VALRICO — While Adolf Hitler was planning to take over the world, Ingeborg Ryals was spending her carefree childhood years running through green meadows, swimming and ice skating in nearby ponds or building castles of snow in the small village of Pomerania in northern Germany.

Her happy childhood ended at age 11 when World War II started in 1939.

"The party was over,'' said Ryals, a longtime Valrico resident who has chronicled her experience in memoir called The Tears of War.

During her next few teenage years, Ryals endured hardships, rape, hunger and strenuous workloads — first for Nazi Germans and later for the Soviets as they took over Germany at the end of the war.

Her nights filled with nightmares and terror.

She endured a near-death bout with diphtheria and malnutrition. So many around her had passed on in the makeshift hospital far from her home that she had expected to be next. The future looked bleak with little promise of health or happiness.

"One night as moonlight spilled through an open hospital window and into the darkened room, I knew I wanted to see the starlit sky one more time,'' Ryals said.

"I slowly dragged myself to the window as the other patients slept. I was suddenly filled with an overwhelming desire to live. I prayed to God, please, make me well so I may live. I don't want to die.''

Her recovery process was slow, but after several weeks she was allowed to go home.

When the Soviet Union occupied northern Germany, things changed quickly.

"The Russians tore everything apart and took all they could find from us,'' she said.
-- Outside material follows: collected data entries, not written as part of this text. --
(* ===== verification/TokenCodec.v ===== *)
(** Types in the binary format: the serializer walks over a type in preorder with a stack
    ([SignatureTokenPreorderTraversalIterWithDepth]), the deserializer keeps the types under
    construction on another ([load_signature_token]).  Both agree with the bytes of the tree. *)
From S2P Require Import Prelude MoveFormat BinaryFormat Serializer CheckBounds Deserializer Codec.
Import Binary Ser Des.

(** * Trees *)

Lemma token_ind' (P : SignatureToken → Prop) : (∀ tok, Forall P (Token.children tok) → P tok) → ∀ tok, P tok.
Proof.
  intros Hstep. fix IH 1. intros tok. apply Hstep.
  destruct tok as [| | | | | |t| |i ts|t|t| | | |]; cbn [Token.children]; try (by constructor); try (constructor; [apply IH|constructor]).
  induction ts as [|t ts IHts]; constructor; [apply IH|exact IHts].
Qed.

Fixpoint nodes (tok : SignatureToken) : list SignatureToken :=
  tok :: match tok with
         | TReference t | TMutableReference t | TVector t => nodes t ++ []
         | TStructInstantiation _ ts => concat (nodes <$> ts)
         | _ => []
         end.
Fixpoint nodes_at (d : Z) (tok : SignatureToken) : list (SignatureToken * Z) :=
  (tok, d) :: match tok with
              | TReference t | TMutableReference t | TVector t => nodes_at (d + 1) t ++ []
              | TStructInstantiation _ ts => concat (nodes_at (d + 1) <$> ts)
              | _ => []
              end.
Fixpoint depth (tok : SignatureToken) : Z :=
  1 + match tok with
      | TReference t | TMutableReference t | TVector t => Z.max (depth t) 0
      | TStructInstantiation _ ts => foldr Z.max 0 (depth <$> ts)
      | _ => 0
      end.

Lemma nodes_eq tok : nodes tok = tok :: concat (nodes <$> Token.children tok).
Proof. by destruct tok. Qed.
Lemma nodes_at_eq d tok : nodes_at d tok = (tok, d) :: concat (nodes_at (d + 1) <$> Token.children tok).
Proof. by destruct tok. Qed.
Lemma depth_eq tok : depth tok = 1 + foldr Z.max 0 (depth <$> Token.children tok).
Proof. by destruct tok. Qed.
Lemma size_eq tok : Token.size tok = S (sum_list (Token.size <$> Token.children tok)).
Proof. destruct tok; cbn [Token.size Token.children fmap list_fmap sum_list_with sum_list]; try done; unfold sum_list; cbn; lia. Qed.

Lemma sum_cons x l : sum_list (x :: l) = (x + sum_list l)%nat.
Proof. done. Qed.
Lemma sum_app l k : sum_list (l ++ k) = (sum_list l + sum_list k)%nat.
Proof. apply sum_list_with_app. Qed.

(** The traversals visit the nodes. *)
Lemma iter_with_depth_eq fuel stack : (sum_list (Token.size <$> stack.*1) <= fuel)%nat →
  Token.iter_with_depth fuel stack = Ret (concat ((λ e, nodes_at e.2 e.1) <$> stack)).
Proof.
  revert stack. induction fuel as [|fuel IH]; intros [|[tok d] stack] Hf; try done.
  - rewrite fmap_cons, fmap_cons, size_eq in Hf. cbn in Hf. lia.
  - cbn [Token.iter_with_depth]. rewrite IH.
    + cbn [fmap list_fmap concat fst snd]. rewrite nodes_at_eq. unfold mbind, outcome_bind, mret, outcome_ret. f_equal. cbn [app]. f_equal.
      rewrite fmap_app, concat_app. f_equal. by rewrite <- list_fmap_compose.
    + rewrite !fmap_cons, sum_cons, size_eq in Hf. rewrite fmap_app, fmap_app, sum_app.
      assert (((λ t, (t, d + 1)) <$> Token.children tok).*1 = Token.children tok) as -> by (clear; induction (Token.children tok); cbn; congruence).
      cbn in Hf. lia.
Qed.

Lemma iter_eq fuel stack : (sum_list (Token.size <$> stack) <= fuel)%nat → Token.iter fuel stack = Ret (concat (nodes <$> stack)).
Proof.
  revert stack. induction fuel as [|fuel IH]; intros [|tok stack] Hf; try done.
  - rewrite fmap_cons, sum_cons, size_eq in Hf. lia.
  - cbn [Token.iter]. rewrite IH.
    + cbn [fmap list_fmap concat]. rewrite nodes_eq, fmap_app, concat_app. done.
    + rewrite fmap_cons, sum_cons, size_eq in Hf. rewrite fmap_app, sum_app. lia.
Qed.

Lemma traversal_eq tok : Token.preorder_traversal tok = Ret (nodes tok).
Proof. unfold Token.preorder_traversal. rewrite iter_eq; [by cbn [fmap list_fmap concat]; rewrite app_nil_r|]. cbn. lia. Qed.
Lemma traversal_with_depth_eq tok : Token.preorder_traversal_with_depth tok = Ret (nodes_at 1 tok).
Proof. unfold Token.preorder_traversal_with_depth. rewrite iter_with_depth_eq; [by cbn [fmap list_fmap concat fst snd]; rewrite app_nil_r|]. cbn. lia. Qed.

(** No node is deeper than the tree. *)
Lemma nodes_at_fst d tok : (nodes_at d tok).*1 = nodes tok.
Proof.
  revert d. induction tok as [tok IH] using token_ind'. intros d. rewrite nodes_at_eq, nodes_eq. cbn [fmap list_fmap fst]. f_equal.
  rewrite Forall_forall in IH. induction (Token.children tok) as [|t ts IHts]; [done|]. cbn [fmap list_fmap concat]. rewrite fmap_app. f_equal.
  - apply IH. by left.
  - apply IHts. intros t' Ht'. apply IH. by right.
Qed.

Lemma foldr_max_le l k : 0 <= k → foldr Z.max 0 l <= k ↔ Forall (λ x, x <= k) l.
Proof. intros Hk. induction l as [|x l IH]; cbn; [by split|]. rewrite Forall_cons, <- IH. lia. Qed.

Lemma depth_pos tok : 1 <= depth tok.
Proof. rewrite depth_eq. assert (∀ l, 0 <= foldr Z.max 0 l) as Hf by (induction l; cbn; lia). specialize (Hf (depth <$> Token.children tok)). lia. Qed.

Lemma nodes_at_depth d k tok : Forall (λ e, e.2 <= k) (nodes_at d tok) ↔ d - 1 + depth tok <= k.
Proof.
  revert d. induction tok as [tok IH] using token_ind'. intros d. rewrite nodes_at_eq, depth_eq, Forall_cons. cbn [snd].
  assert (Forall (λ e, e.2 <= k) (concat (nodes_at (d + 1) <$> Token.children tok)) ↔ Forall (λ x, x <= k - d) (depth <$> Token.children tok)) as Hc.
  { rewrite Forall_concat, !Forall_fmap. rewrite !Forall_forall in *. split; intros H t Ht; specialize (H t Ht); cbn in *.
    - apply (IH t Ht) in H. lia.
    - apply (IH t Ht). lia. }
  rewrite Hc. destruct (Z.le_gt_cases d k).
  - rewrite <- foldr_max_le by lia. lia.
  - assert (0 <= foldr Z.max 0 (depth <$> Token.children tok)) by (clear; induction (depth <$> _); cbn; lia). split; lia.
Qed.

(** * Bytes of a type *)

Section version.
Context (version : Z).

(** What the deserializer wants of a node: the widths of indices, arguments for an instantiation, and
    integers that the version has. *)
Definition valid_node (tok : SignatureToken) : Prop :=
  match tok with
  | TStruct idx | TTypeParameter idx => is_u16 idx
  | TStructInstantiation idx args => is_u16 idx ∧ args ≠ []
  | TU16 | TU32 | TU256 => VERSION_6 <= version
  | _ => True
  end.
Definition valid_token (tok : SignatureToken) : Prop := Forall valid_node (nodes tok).

Lemma valid_token_eq tok : valid_token tok ↔ valid_node tok ∧ Forall valid_token (Token.children tok).
Proof. unfold valid_token. rewrite nodes_eq, Forall_cons, Forall_concat, Forall_fmap. done. Qed.

Abbreviation single := serialize_signature_token_single_node_impl.

Lemma codec_type_parameter_index : codec is_u16 serialize_type_parameter_index load_type_parameter_index.
Proof. by apply codec_int. Qed.
Hint Resolve codec_type_parameter_index : codec.

Lemma writer_single tok : valid_node tok → writer (single tok).
Proof.
  intros Hv. destruct tok; cbn in *; ex_inv; solve_writer; apply writer_int; try (unfold lenZ; lia); done.
Qed.

(** The nodes one after the other. *)
Definition enc (tok : SignatureToken) (bs : list Z) : Prop :=
  ∃ bss, bs = concat bss ∧ Forall2 (λ t bs, emits (single t) bs) (nodes tok) bss.

Lemma enc_eq tok bs :
  enc tok bs ↔ ∃ h bss, bs = h ++ concat bss ∧ emits (single tok) h ∧ Forall2 enc (Token.children tok) bss.
Proof.
  unfold enc. rewrite nodes_eq. split.
  - intros (bss & -> & Hall). apply Forall2_cons_inv_l in Hall as (h & bss' & Hh & Hall & ->). cbn [concat].
    assert (∀ ts bss, Forall2 (λ t bs, emits (single t) bs) (concat (nodes <$> ts)) bss →
      ∃ css, concat bss = concat css ∧ Forall2 (λ tok bs, ∃ bss, bs = concat bss ∧ Forall2 (λ t bs, emits (single t) bs) (nodes tok) bss) ts css) as Hsplit.
    { clear. induction ts as [|t ts IH]; intros bss Hall; cbn in Hall.
      - apply Forall2_nil_inv_l in Hall as ->. by exists [].
      - apply Forall2_app_inv_l in Hall as (b1 & b2 & H1 & (css & Hc & Hcss)%IH & ->). exists (concat b1 :: css).
        rewrite concat_app, Hc. split; [done|]. constructor; [by exists b1|done]. }
    destruct (Hsplit _ _ Hall) as (css & -> & Hcss). by exists h, css.
  - intros (h & css & -> & Hh & Hall).
    assert (∃ bss, concat css = concat bss ∧ Forall2 (λ t bs, emits (single t) bs) (concat (nodes <$> Token.children tok)) bss) as (bss & -> & Hbss).
    { clear Hh. induction Hall as [|t bs ts css (b1 & -> & H1) _ (bss & Heq & IH)]; [by exists []|]. exists (b1 ++ bss). cbn.
      rewrite concat_app, Heq. split; [done|by apply Forall2_app]. }
    exists (h :: bss). split; [done|by constructor].
Qed.

Lemma serialize_token_eq tok b : serialize_signature_token tok b =
  for_each (λ '(token, depth), if SIGNATURE_TOKEN_DEPTH_MAX <? depth then throw MaxDepthReached else single token) (nodes_at 1 tok) b.
Proof. unfold serialize_signature_token. by rewrite traversal_with_depth_eq. Qed.

Lemma valid_nodes_at tok x d : valid_token tok → (x, d) ∈ nodes_at 1 tok → valid_node x.
Proof.
  intros Hv Hin. eapply Forall_forall; [exact Hv|]. rewrite <- (nodes_at_fst 1). apply list_elem_of_fmap. by exists (x, d).
Qed.

Lemma writer_token tok : valid_token tok → writer (serialize_signature_token tok).
Proof.
  intros Hv. eapply writer_eq; [intros b; symmetry; apply serialize_token_eq|]. apply writer_for_each. intros [x d] Hin.
  case_match; [apply writer_throw|]. eapply writer_single, valid_nodes_at; done.
Qed.

Lemma emits_token tok bs : valid_token tok →
  emits (serialize_signature_token tok) bs ↔ fits bs ∧ depth tok <= SIGNATURE_TOKEN_DEPTH_MAX ∧ enc tok bs.
Proof.
  intros Hv. rewrite (emits_eq _ _ _ (serialize_token_eq tok)), emits_for_each.
  2: { intros [x d] Hin. case_match; [apply writer_throw|]. eapply writer_single, valid_nodes_at; done. }
  pose proof (nodes_at_depth 1 SIGNATURE_TOKEN_DEPTH_MAX tok) as Hd. replace (1 - 1 + depth tok) with (depth tok) in Hd by lia. rewrite <- Hd.
  unfold enc. rewrite <- (nodes_at_fst 1). apply and_iff_compat_l. split.
  - intros (bss & -> & Hall). assert (∀ x d bs, emits (if SIGNATURE_TOKEN_DEPTH_MAX <? d then throw MaxDepthReached else single x) bs →
      d <= SIGNATURE_TOKEN_DEPTH_MAX ∧ emits (single x) bs) as He.
    { intros x d bs He. destruct (Z.ltb_spec SIGNATURE_TOKEN_DEPTH_MAX d); [by apply emits_throw in He|done]. }
    split; [|exists bss; split; [done|]].
    + clear Hv Hd. induction Hall as [|[x d] b l bss [? _]%He _ IH]; by constructor.
    + rewrite Forall2_fmap_l. eapply Forall2_impl; [exact Hall|]. by intros [x d] b [_ ?]%He.
  - intros (Hdep & bss & -> & Hall). exists bss. split; [done|]. rewrite Forall2_fmap_l in Hall.
    clear Hv Hd. induction Hall as [|[x d] b l bss He _ IH]; [done|]. apply Forall_cons in Hdep as [Hx Hdep]. constructor; [|by apply IH].
    cbn [snd] in Hx. by rewrite (proj2 (Z.ltb_ge _ _) Hx).
Qed.

(** * Types under construction *)

(** The builder that the deserializer starts on the first byte of a type. *)
Definition open_of (tok : SignatureToken) : TypeBuilder :=
  match tok with
  | TVector _ => BVector
  | TReference _ => BReference
  | TMutableReference _ => BMutableReference
  | TStructInstantiation idx args => BStructInst idx (lenZ args) []
  | tok => Saturated tok
  end.

(** [toks] are the parts that are missing in a builder of [tok]. *)
Definition completes (b : TypeBuilder) (toks : list SignatureToken) (tok : SignatureToken) : Prop :=
  match b with
  | Saturated t => toks = [] ∧ tok = t
  | BVector => ∃ t, toks = [t] ∧ tok = TVector t
  | BReference => ∃ t, toks = [t] ∧ tok = TReference t
  | BMutableReference => ∃ t, toks = [t] ∧ tok = TMutableReference t
  | BStructInst idx arity args => toks ≠ [] ∧ lenZ (args ++ toks) = arity ∧ tok = TStructInstantiation idx (args ++ toks)
  end.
Then things got worse when she was sent to an island Soviet labor camp in the Baltic Sea where she and other able-bodied women dismantled German buildings and laboratories to be shipped to Russia. They even dug up underground pipes.

Cabbage soup and a hunk of bread made up their daily diet. There was no pay for their labor.

Her first encounter with a rapist was diverted by her acting deranged.

"I was 16 and hiding in a small storage shed,'' she said. "I started howling like a dog and slobbering. He put a gun to my chest, but then he left.''

But the Russian rapist knew her as he was in charge of her work brigade. He had pursued her relentlessly and did not take kindly to her saying no.

He summoned her to his quarters one Saturday to pick up the next week's work assignments for the 50 workers she supervised. Intoxicated, he locked the door and raped her, giving her a sexually transmitted disease.

Ryals escaped from the camp with just the clothes on her back. After a hazardous journey, she finally arrived at her village. When her mother found out she was a fugitive, they decided that taking a train to American-occupied Berlin to stay with her aunt would be best.

There she would find freedom as the Americans and British soldiers were humane to the German civilians.

"So different from the Soviets,'' she said.

In Berlin, she met John, an American and her future husband, who worked with the military to assist in the reorganization of Germany's civilian communications.

In August 1951, they married and because he was married to a German citizen, he had to return to the United States. They came to Florida, where he was raised and still had family, and he became a successful businessman.

He operated his own supermarket and convenience stores and together they raised five children, seven grandchildren and one great-grandchild.

Ryals said it was incomprehensible how one man, Hitler, could lead a highly civilized country astray and cause total destruction. Hitler and his Third Reich forever would be remembered as a time of infamy.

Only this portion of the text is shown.